The first thing the trio saw was a giant gray factory, that could hold at least ten billion blue whales inside it. That's a lot of whales! The second thing the trio saw was a large group of children and adults heading inside the factory. The third thing the trio saw was the large gate blocking them from getting inside. And the forth thing the trio saw was Neo, who had just summoned a large bomb and a whole lot of guns!

Neo activated the bomb, and grabbed Trinity and Mouse by their trench coats, and flew thirty feet in the air.

"Is it gonna blow up!?" Mouse asked, not minding the height, "I _love _when things blow up!"

"BOOM!"

"Yippee!" Mouse exclaimed. Trinity sighed. Neo dropped to the ground and let go of Trinity and Mouse.

"Okay, everybody grab some guns!" Neo instructed, "I know you love your guns Trin, so I have some extra for you!" They did as they were told, no questions asked.

"Are you sure this is it?" Trinity asked.

"Nope!" Neo answered.

The trio waltzed right in the factory looking cooler than ever. But they had to stop once to try to convince Mouse that he did not want one of the flaming dummy's eyes for a souvenir. They failed.
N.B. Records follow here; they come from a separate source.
(** [process_images] and the file system. *)
Lemma process_images_alike image_paths output_dir tw th q (st : state) :
  alike output_dir (fs st) (fs (process_images image_paths output_dir tw th q st).2)
  ∧ fs (process_images image_paths output_dir tw th q st).2
      !! (output_dir ++ [list_file_name])
    = fs st !! (output_dir ++ [list_file_name])
  ∧ cwd (process_images image_paths output_dir tw th q st).2 = cwd st.
Proof.
  rewrite process_images_eq.
  destruct (mkdir_parents_result output_dir st) as [[st1 Hmk]|Hmk]; rewrite Hmk;
    [|split_and!; [by left|done..]].
  pose proof (mkdir_parents_clear _ _ _ Hmk) as Hanc.
  set (s := emit (Log INFO (MsgProcessing (length image_paths)))
              (clear_existing output_dir st1).2).
  assert (∀ p, fs (process_loop output_dir tw th q 0 image_paths 0 s).2 !! p
               = fs st !! p
               ∨ (p ∈ ancestors_and_self output_dir
                  ∧ is_file (fs st) p = false
                  ∧ fs (process_loop output_dir tw th q 0 image_paths 0 s).2 !! p
                    = Some Dir)
               ∨ (glob_match output_dir calib_pattern p = true
                  ∧ fs st !! p ≠ Some Dir
                  ∧ fs (process_loop output_dir tw th q 0 image_paths 0 s).2 !! p
                    ≠ Some Dir)) as Hloop.
  { intros p.
    assert (fs s !! p
            = if glob_match output_dir calib_pattern p && is_file (fs st1) p
              then None else fs st1 !! p) as Hs by apply clear_existing_lookup.
    pose proof (mkdir_parents_lookup _ _ _ p Hmk) as Hp1.
    pose proof (process_loop_kind output_dir tw th q image_paths 0 0 s p) as Hp3.
    case_bool_decide as Hin.
    - right; left. rewrite (ancestor_not_matching _ _ _ Hin) in *.
      cbn [andb] in Hs. rewrite Forall_forall in Hanc.
      split_and!; [done|by apply Hanc|].
      destruct Hp3 as [->|[[=] _]]. by rewrite Hs.
    - unfold is_file in Hs. rewrite Hp1 in Hs.
      destruct (glob_match output_dir calib_pattern p) eqn:Hm.
      + destruct (fs st !! p) as [[c|]|] eqn:Hp0; cbn [andb] in Hs.
        * right; right. split_and!; [done..|].
          destruct Hp3 as [->|(_ & _ & ?)]; [by rewrite Hs|done].
        * left. destruct Hp3 as [->|(_ & Hd & _)]; [done|]. by rewrite Hs in Hd.
        * destruct Hp3 as [Heq|(_ & _ & ?)]; [left; by rewrite Heq|].
          right; right. done.
      + left. cbn [andb] in Hs. destruct Hp3 as [->|[[=] _]]. done. }
  assert (fs (process_loop output_dir tw th q 0 image_paths 0 s).2
            !! (output_dir ++ [list_file_name])
          = fs st !! (output_dir ++ [list_file_name])) as Hlist.
  { destruct (Hloop (output_dir ++ [list_file_name])) as [?|[(Hin & _)|(Hm & _)]];
      [done|by apply child_not_ancestor in Hin|].
    by rewrite glob_match_child, list_file_not_matching in Hm by done. }
  pose proof (process_loop_cwd output_dir tw th q image_paths 0 0 s) as Hcwd.
  apply mkdir_parents_true in Hmk as (Hcwd1 & _).
  assert (cwd s = cwd st) as Hcwds.
  { unfold s. cbn [cwd emit].
    destruct (clear_existing_frame output_dir st1) as (_ & -> & _). done. }
  destruct (process_loop _ _ _ _ _ _ _ s) as [[n|e] st2]; cbn [fst snd fs cwd emit] in *.
  - split_and!; [|done|congruence]. intros p.
    destruct (Hloop p) as [?|[(? & ? & Hd)|(? & ? & ?)]];
      [by left| |right; right; by split_and!; [left|..]].
    right; left. unfold is_file at 2. by rewrite Hd.
  - split_and!; [|done|congruence]. intros p.
    destruct (Hloop p) as [?|[(? & ? & Hd)|(? & ? & ?)]];
      [by left| |right; right; by split_and!; [left|..]].
    right; left. unfold is_file at 2. by rewrite Hd.
Qed.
They reached a long gray hallway, and found the large group. But someone stopped them. He was a tall stupid looking man with odd clothes on. (Any type of clothing that isn't a trench coat is odd to the trio,) "I'm sorry but you three aren't allowed in here." He said in a weird voice. Trinity leaped into action. She judo flipped the odd man on the ground and pinned him their. Everyone (Except for Mouse and Neo,) gasped!
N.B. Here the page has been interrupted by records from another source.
Definition TRANSFER_TYPE : string :=
  "@near-eth/aurora-nep141/natural-nep141/sendToAurora".
Definition LOCK : string := "lock-natural-nep141-to-aurora".

Record Transfer : Type := mkTransfer {
  type : string;
  id : string;
  startTime : string;
  amount : string;
  decimals : Z;
  symbol : string;
  sourceToken : string;
  sourceTokenName : string;
  destinationTokenName : string;
  sender : string;
  recipient : string;
  status : Status;
  completedStep : option string;
  errors : list string;
  lockHashes : list string
}.

Definition with_status (v : Status) (t : Transfer) : Transfer :=
  mkTransfer (type t) (id t) (startTime t) (amount t) (decimals t) (symbol t)
    (sourceToken t) (sourceTokenName t) (destinationTokenName t) (sender t)
    (recipient t) v (completedStep t) (errors t) (lockHashes t).
Definition with_completedStep (v : option string) (t : Transfer) : Transfer :=
  mkTransfer (type t) (id t) (startTime t) (amount t) (decimals t) (symbol t)
    (sourceToken t) (sourceTokenName t) (destinationTokenName t) (sender t)
    (recipient t) (status t) v (errors t) (lockHashes t).
Definition with_errors (v : list string) (t : Transfer) : Transfer :=
  mkTransfer (type t) (id t) (startTime t) (amount t) (decimals t) (symbol t)
    (sourceToken t) (sourceTokenName t) (destinationTokenName t) (sender t)
    (recipient t) (status t) (completedStep t) v (lockHashes t).
Definition with_lockHashes (v : list string) (t : Transfer) : Transfer :=
  mkTransfer (type t) (id t) (startTime t) (amount t) (decimals t) (symbol t)
    (sourceToken t) (sourceTokenName t) (destinationTokenName t) (sender t)
    (recipient t) (status t) (completedStep t) (errors t) v.
Definition with_startTime (v : string) (t : Transfer) : Transfer :=
  mkTransfer (type t) (id t) v (amount t) (decimals t) (symbol t)
    (sourceToken t) (sourceTokenName t) (destinationTokenName t) (sender t)
    (recipient t) (status t) (completedStep t) (errors t) (lockHashes t).

Record Account : Type := mkAccount { accountId : string }.

(** The optional arguments the exported functions take. *)
Record Options : Type := mkOptions {
  opt_auroraEvmAccount : option string;
  opt_nearAccount : option Account;
  opt_decimals : option Z;
  opt_symbol : option string;
  opt_wNearNep141 : option string
}.
Definition no_options : Options := mkOptions None None None None None.

Record Metadata : Type := mkMetadata { meta_symbol : string; meta_decimals : Z }.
Trinity got real close to the mans face and said, "Who are you?"

"I-I'm Willy W-wonka! The a-amazing chocolate cheer!" Wonka said. Trinity let go of him and stood up.

"Your to weak to be Smith, but you could be working for him! So were going to follow you around." Trinity said threateningly.

"Is that all right with you...?" Neo said as he pointed a large gun at Wonkas head.

"A-as long as its okay with e-everyone else!" Wonka said looking at the crowd. Everyone quickly nodded.

"Good." Neo said coldly, lowering the gun.

"W-well why don't you all i-introduce your selves!" Wonka said.

"We don't care about your names. We need to find Smith and get out of here." Trinity said. Oh, and where was Mouse all this time you ask? He was trying to climb up the wall!

A snooty looking girl wearing a snooty looking blue jacket and chewing snooty looking gum stood right in front of Trinity and said, "Well you _should _care about my name because I'm the fastest and longest gum chewer to ever live, my names Violet B-"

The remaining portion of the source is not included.